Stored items
=== Section Start ===

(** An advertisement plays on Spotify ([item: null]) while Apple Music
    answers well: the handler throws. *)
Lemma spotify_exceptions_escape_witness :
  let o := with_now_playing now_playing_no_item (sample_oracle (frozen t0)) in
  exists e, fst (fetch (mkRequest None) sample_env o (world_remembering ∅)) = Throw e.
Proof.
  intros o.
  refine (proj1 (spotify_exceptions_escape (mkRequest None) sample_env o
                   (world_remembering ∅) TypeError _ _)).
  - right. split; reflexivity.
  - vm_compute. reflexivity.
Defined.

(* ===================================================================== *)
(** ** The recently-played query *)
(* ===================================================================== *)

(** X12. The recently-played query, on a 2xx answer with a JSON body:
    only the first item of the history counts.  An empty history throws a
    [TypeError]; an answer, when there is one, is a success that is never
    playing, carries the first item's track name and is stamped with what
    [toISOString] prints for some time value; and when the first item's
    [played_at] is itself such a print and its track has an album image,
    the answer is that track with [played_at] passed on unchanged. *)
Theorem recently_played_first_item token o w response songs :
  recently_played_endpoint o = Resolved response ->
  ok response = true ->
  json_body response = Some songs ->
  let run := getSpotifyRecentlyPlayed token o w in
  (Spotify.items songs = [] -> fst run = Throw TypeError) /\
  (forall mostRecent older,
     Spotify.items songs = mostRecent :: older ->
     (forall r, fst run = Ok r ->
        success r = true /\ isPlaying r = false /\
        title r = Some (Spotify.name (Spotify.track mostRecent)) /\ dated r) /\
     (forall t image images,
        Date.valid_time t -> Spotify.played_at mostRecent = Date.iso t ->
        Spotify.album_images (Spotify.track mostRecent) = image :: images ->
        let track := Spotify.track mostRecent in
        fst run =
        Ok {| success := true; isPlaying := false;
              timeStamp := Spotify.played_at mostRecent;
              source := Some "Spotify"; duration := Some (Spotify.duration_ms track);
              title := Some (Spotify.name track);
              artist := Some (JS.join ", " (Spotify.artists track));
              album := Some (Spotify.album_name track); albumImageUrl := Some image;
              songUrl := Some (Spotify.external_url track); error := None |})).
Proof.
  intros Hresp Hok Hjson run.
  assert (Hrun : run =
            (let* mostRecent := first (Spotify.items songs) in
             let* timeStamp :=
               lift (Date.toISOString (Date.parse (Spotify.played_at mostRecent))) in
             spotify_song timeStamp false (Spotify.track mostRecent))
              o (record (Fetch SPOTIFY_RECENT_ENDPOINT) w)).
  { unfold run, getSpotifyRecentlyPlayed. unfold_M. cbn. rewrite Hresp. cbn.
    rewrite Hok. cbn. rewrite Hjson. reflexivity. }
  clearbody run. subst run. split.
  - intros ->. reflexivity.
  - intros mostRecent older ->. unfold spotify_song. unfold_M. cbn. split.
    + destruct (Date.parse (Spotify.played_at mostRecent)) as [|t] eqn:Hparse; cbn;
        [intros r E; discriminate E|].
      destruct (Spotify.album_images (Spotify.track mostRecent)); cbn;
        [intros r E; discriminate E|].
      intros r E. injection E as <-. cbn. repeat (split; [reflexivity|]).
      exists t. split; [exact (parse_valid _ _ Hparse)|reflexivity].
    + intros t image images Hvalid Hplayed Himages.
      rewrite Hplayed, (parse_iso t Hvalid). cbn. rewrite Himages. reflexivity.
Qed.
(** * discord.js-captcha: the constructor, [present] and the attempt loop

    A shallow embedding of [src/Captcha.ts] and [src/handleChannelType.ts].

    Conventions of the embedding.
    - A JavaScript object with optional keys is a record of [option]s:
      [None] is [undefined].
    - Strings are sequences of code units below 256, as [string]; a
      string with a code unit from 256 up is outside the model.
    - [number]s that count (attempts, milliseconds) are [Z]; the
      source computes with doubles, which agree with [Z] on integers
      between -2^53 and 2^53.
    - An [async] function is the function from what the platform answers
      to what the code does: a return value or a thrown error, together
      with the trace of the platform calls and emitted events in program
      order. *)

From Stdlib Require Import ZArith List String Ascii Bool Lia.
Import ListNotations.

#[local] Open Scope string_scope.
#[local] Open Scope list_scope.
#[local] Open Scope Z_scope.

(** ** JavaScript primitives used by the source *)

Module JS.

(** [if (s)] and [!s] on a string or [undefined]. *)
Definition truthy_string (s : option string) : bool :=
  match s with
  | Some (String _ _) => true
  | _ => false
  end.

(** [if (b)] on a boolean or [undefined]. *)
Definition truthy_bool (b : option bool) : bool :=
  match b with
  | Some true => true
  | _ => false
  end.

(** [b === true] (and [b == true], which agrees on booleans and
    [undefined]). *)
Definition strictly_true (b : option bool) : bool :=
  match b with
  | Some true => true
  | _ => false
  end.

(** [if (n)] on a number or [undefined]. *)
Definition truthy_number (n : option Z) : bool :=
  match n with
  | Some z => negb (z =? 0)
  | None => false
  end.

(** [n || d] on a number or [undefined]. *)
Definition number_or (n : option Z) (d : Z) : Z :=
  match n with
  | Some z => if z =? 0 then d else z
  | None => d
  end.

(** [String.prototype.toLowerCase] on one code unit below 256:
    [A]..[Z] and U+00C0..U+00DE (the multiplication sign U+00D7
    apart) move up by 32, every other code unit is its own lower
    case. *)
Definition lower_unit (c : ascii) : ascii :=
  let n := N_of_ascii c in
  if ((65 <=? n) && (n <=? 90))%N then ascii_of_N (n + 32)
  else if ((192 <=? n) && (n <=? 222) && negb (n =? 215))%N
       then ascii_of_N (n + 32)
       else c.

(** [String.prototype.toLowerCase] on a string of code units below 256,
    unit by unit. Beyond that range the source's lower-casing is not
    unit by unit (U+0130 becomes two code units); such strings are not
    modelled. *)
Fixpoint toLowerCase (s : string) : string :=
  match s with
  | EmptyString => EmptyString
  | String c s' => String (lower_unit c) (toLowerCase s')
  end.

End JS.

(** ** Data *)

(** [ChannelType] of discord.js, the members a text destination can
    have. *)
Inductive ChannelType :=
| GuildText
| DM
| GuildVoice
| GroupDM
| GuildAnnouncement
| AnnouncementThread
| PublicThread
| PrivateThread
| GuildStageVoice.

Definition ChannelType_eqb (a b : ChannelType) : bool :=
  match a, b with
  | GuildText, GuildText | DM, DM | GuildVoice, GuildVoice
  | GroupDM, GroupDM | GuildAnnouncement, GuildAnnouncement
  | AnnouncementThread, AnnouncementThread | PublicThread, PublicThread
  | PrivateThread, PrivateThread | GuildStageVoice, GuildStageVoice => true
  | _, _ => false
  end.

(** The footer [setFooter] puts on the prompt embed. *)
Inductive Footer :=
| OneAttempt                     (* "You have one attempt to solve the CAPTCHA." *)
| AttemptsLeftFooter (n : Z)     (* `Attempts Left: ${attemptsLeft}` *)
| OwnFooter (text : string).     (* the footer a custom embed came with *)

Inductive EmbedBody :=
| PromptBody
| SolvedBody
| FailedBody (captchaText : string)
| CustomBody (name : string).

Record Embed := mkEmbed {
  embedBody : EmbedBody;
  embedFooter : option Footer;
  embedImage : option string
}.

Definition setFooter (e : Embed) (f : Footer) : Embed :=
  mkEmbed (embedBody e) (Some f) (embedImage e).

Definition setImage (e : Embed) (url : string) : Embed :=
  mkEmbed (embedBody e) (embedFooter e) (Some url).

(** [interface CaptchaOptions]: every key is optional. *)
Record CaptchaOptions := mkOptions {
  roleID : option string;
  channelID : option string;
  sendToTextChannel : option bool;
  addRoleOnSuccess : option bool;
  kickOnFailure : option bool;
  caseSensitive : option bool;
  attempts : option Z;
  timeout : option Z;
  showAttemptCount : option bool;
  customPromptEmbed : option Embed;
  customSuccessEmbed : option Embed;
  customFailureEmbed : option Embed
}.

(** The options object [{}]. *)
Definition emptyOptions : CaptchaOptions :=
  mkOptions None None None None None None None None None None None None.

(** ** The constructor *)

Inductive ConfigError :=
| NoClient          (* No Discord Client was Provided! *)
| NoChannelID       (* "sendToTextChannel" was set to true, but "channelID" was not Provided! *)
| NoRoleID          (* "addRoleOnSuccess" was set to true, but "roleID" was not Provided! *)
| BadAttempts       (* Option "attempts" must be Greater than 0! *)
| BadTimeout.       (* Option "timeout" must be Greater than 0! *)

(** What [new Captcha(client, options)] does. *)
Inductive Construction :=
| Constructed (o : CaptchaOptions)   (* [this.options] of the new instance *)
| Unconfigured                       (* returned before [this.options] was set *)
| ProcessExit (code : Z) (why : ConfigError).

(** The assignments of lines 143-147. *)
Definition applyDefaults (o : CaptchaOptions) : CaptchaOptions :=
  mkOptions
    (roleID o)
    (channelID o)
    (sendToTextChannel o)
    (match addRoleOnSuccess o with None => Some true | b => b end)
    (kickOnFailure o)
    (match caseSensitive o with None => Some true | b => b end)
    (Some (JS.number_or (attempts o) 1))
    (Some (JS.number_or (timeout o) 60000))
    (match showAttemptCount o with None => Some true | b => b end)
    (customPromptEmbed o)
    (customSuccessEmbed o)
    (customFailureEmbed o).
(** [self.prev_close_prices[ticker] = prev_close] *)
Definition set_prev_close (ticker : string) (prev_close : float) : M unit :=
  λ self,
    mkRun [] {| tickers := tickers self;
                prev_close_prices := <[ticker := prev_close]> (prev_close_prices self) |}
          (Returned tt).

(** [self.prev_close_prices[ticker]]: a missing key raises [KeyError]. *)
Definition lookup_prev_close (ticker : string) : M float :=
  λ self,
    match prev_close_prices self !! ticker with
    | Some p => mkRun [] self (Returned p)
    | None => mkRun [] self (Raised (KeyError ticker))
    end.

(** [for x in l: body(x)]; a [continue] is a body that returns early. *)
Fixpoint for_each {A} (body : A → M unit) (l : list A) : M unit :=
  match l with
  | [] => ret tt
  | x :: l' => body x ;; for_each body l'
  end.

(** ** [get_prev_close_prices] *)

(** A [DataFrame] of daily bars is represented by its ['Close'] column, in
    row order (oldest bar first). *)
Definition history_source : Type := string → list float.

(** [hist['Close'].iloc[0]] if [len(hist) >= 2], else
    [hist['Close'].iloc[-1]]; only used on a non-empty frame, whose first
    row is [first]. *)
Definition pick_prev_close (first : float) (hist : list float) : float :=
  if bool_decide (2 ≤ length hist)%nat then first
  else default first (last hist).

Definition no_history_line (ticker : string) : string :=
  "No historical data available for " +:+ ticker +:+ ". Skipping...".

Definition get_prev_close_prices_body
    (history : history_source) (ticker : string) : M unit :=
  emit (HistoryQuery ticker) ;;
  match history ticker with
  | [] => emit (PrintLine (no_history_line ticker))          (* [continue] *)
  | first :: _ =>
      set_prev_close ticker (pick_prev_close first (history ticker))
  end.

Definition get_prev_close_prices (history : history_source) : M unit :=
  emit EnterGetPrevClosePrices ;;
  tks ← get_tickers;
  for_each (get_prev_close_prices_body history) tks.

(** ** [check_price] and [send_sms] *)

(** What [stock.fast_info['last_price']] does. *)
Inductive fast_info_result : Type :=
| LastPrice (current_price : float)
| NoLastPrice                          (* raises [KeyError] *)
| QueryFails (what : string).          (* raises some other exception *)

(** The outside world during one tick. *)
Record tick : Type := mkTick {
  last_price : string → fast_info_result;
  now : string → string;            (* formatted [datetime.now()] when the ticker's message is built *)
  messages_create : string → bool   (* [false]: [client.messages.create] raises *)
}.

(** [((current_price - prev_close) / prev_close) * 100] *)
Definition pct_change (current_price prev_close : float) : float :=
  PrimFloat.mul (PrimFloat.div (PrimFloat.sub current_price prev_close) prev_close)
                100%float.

=== Section End ===
=== Section Start ===

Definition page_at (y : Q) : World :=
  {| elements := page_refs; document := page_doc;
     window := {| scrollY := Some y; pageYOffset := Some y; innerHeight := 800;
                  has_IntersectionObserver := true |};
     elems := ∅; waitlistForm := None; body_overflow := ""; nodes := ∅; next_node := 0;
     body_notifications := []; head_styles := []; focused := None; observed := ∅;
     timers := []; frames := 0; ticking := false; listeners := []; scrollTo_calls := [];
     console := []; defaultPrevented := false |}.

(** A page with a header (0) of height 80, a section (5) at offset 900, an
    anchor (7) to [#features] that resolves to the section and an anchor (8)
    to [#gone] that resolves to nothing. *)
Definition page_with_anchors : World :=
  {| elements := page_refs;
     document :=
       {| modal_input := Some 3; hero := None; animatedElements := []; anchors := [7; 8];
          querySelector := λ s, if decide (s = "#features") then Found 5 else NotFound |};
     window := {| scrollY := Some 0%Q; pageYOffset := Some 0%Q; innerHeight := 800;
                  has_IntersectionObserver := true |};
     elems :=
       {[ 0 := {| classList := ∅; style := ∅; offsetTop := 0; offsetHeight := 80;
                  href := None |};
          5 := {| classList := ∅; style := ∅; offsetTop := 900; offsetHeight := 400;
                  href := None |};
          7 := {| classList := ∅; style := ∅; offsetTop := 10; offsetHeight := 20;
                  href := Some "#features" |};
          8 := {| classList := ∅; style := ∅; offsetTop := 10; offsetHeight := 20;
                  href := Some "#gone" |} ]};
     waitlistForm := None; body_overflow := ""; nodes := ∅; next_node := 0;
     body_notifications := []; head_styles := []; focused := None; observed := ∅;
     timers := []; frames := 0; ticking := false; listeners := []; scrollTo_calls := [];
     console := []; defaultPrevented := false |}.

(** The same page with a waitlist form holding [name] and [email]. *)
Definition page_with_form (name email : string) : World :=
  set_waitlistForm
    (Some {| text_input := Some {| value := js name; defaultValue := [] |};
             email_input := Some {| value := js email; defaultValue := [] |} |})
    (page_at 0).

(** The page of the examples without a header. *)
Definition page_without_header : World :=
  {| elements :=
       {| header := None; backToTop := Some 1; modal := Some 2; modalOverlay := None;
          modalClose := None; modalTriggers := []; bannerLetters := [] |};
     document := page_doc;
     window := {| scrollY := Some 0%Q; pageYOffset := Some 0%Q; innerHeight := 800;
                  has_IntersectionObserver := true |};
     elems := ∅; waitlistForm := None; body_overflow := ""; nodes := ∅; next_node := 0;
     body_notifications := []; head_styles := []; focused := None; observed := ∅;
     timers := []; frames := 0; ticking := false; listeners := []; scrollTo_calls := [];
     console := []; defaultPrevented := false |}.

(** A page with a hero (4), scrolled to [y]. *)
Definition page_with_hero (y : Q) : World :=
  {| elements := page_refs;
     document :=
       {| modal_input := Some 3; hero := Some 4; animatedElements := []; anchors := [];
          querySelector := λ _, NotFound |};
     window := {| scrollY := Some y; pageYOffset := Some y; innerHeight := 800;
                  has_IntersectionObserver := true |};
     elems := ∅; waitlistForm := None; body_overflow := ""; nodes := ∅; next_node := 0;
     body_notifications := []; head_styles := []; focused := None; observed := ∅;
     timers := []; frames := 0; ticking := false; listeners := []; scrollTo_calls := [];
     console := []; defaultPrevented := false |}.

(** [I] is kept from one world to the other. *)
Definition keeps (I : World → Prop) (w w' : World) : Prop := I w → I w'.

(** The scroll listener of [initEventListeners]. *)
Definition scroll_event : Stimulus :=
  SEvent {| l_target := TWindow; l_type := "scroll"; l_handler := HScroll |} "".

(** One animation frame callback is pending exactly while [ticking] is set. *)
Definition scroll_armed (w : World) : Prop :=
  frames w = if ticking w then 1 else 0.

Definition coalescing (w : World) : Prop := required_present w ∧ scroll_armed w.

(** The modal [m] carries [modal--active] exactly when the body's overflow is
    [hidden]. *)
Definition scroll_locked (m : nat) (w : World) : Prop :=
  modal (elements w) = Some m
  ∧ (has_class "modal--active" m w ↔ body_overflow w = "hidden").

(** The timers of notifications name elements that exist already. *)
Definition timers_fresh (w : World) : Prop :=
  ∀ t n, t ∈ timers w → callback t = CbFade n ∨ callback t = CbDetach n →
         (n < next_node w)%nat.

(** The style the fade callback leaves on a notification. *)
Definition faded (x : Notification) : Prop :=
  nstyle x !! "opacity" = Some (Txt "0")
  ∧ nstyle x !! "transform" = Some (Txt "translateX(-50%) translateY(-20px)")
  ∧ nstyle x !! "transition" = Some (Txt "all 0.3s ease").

=== Section End ===
=== Section Start ===

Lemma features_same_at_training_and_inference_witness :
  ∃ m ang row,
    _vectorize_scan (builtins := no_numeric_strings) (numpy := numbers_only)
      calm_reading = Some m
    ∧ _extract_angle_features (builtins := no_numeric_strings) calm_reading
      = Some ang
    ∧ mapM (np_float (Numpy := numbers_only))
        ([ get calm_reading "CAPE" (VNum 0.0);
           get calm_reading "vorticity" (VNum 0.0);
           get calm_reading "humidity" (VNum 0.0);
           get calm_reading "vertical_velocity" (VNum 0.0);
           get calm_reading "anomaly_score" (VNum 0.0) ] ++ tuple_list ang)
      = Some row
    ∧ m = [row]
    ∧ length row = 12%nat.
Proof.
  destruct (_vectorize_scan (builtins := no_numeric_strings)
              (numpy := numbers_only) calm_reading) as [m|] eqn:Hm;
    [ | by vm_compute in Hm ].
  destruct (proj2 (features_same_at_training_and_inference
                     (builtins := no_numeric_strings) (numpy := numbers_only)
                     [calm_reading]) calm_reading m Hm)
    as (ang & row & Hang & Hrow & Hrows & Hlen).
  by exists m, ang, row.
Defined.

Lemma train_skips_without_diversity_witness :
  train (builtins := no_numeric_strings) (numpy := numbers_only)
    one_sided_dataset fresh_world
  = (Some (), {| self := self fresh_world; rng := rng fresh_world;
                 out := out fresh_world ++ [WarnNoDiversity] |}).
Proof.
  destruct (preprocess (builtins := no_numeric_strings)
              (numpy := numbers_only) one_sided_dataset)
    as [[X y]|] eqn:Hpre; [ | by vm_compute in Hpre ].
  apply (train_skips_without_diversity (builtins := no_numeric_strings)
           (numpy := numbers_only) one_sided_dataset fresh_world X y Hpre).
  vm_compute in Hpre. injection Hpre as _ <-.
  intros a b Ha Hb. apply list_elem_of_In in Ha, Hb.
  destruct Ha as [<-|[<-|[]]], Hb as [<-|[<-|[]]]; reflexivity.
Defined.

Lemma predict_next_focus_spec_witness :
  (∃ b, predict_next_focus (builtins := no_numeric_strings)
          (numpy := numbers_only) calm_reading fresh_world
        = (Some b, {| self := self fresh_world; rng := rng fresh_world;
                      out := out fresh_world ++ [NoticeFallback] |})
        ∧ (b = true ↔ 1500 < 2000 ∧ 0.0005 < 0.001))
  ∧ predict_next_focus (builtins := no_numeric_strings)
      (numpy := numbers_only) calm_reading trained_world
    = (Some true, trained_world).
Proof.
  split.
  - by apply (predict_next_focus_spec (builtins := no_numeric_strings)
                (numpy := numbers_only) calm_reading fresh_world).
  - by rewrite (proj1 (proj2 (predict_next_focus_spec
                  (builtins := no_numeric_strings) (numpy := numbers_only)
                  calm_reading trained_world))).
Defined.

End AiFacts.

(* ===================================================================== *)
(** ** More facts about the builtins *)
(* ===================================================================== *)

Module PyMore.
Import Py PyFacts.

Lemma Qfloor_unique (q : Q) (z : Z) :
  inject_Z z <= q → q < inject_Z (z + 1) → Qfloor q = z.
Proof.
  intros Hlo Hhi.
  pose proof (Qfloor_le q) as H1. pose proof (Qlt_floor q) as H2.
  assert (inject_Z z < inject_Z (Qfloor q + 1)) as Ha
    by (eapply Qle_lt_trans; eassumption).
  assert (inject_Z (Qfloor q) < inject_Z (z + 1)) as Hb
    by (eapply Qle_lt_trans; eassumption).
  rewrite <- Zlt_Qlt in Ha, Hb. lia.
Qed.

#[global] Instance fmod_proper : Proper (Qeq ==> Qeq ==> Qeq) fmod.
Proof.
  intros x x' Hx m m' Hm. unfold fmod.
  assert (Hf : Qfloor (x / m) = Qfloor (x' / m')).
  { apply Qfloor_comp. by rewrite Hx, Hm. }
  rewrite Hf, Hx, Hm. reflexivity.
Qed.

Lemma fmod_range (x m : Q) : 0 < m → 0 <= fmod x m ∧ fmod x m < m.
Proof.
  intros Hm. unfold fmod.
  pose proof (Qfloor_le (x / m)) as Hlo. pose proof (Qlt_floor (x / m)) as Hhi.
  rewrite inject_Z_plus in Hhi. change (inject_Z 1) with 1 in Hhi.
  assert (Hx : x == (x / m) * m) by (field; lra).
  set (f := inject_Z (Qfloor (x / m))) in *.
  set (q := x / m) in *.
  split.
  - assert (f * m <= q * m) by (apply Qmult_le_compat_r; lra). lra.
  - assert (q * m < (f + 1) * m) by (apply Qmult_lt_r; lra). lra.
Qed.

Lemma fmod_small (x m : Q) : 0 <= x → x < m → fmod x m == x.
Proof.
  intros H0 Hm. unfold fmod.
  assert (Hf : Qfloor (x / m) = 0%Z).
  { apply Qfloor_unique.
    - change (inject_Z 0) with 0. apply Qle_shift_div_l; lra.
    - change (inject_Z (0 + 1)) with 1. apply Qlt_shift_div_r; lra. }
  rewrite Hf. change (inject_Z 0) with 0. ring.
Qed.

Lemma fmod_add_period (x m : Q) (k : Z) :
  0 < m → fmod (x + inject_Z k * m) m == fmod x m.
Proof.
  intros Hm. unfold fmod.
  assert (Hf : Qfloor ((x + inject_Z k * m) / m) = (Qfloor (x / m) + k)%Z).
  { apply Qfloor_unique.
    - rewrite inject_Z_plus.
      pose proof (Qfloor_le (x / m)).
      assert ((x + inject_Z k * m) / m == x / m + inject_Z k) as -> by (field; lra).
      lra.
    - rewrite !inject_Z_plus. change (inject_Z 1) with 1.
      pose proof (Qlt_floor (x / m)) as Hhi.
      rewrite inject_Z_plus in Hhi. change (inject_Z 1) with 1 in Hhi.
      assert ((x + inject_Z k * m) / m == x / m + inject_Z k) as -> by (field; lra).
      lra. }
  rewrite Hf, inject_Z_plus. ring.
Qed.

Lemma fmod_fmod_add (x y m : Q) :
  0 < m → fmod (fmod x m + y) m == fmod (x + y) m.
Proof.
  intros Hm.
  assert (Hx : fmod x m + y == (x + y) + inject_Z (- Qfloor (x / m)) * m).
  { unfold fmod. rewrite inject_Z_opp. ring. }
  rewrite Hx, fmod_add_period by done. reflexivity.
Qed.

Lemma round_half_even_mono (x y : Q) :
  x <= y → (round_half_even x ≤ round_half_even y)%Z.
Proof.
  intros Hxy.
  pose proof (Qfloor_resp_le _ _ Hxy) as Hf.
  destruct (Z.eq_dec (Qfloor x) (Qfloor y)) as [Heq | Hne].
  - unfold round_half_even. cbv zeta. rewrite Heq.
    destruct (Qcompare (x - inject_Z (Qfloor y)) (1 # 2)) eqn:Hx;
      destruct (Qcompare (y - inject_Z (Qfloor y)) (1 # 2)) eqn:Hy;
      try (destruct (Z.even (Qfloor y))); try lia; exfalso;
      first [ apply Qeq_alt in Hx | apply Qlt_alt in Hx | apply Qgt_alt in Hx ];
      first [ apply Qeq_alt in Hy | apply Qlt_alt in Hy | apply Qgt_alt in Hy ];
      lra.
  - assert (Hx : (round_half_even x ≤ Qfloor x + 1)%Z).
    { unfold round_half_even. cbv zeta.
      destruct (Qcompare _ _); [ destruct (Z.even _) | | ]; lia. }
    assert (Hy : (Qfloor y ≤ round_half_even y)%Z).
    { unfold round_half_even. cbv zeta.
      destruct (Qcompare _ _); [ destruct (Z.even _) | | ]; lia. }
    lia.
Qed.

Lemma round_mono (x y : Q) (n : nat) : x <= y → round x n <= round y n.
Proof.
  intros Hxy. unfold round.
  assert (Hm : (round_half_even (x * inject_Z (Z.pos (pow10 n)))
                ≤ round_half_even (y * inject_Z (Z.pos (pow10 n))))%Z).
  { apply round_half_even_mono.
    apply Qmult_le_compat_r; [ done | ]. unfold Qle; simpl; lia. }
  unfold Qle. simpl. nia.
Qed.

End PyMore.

=== Section End ===

Task details: Every line above that has the string "mkRequest" needs to be copied.

Answer to the exercise:
  exists e, fst (fetch (mkRequest None) sample_env o (world_remembering ∅)) = Throw e.
  refine (proj1 (spotify_exceptions_escape (mkRequest None) sample_env o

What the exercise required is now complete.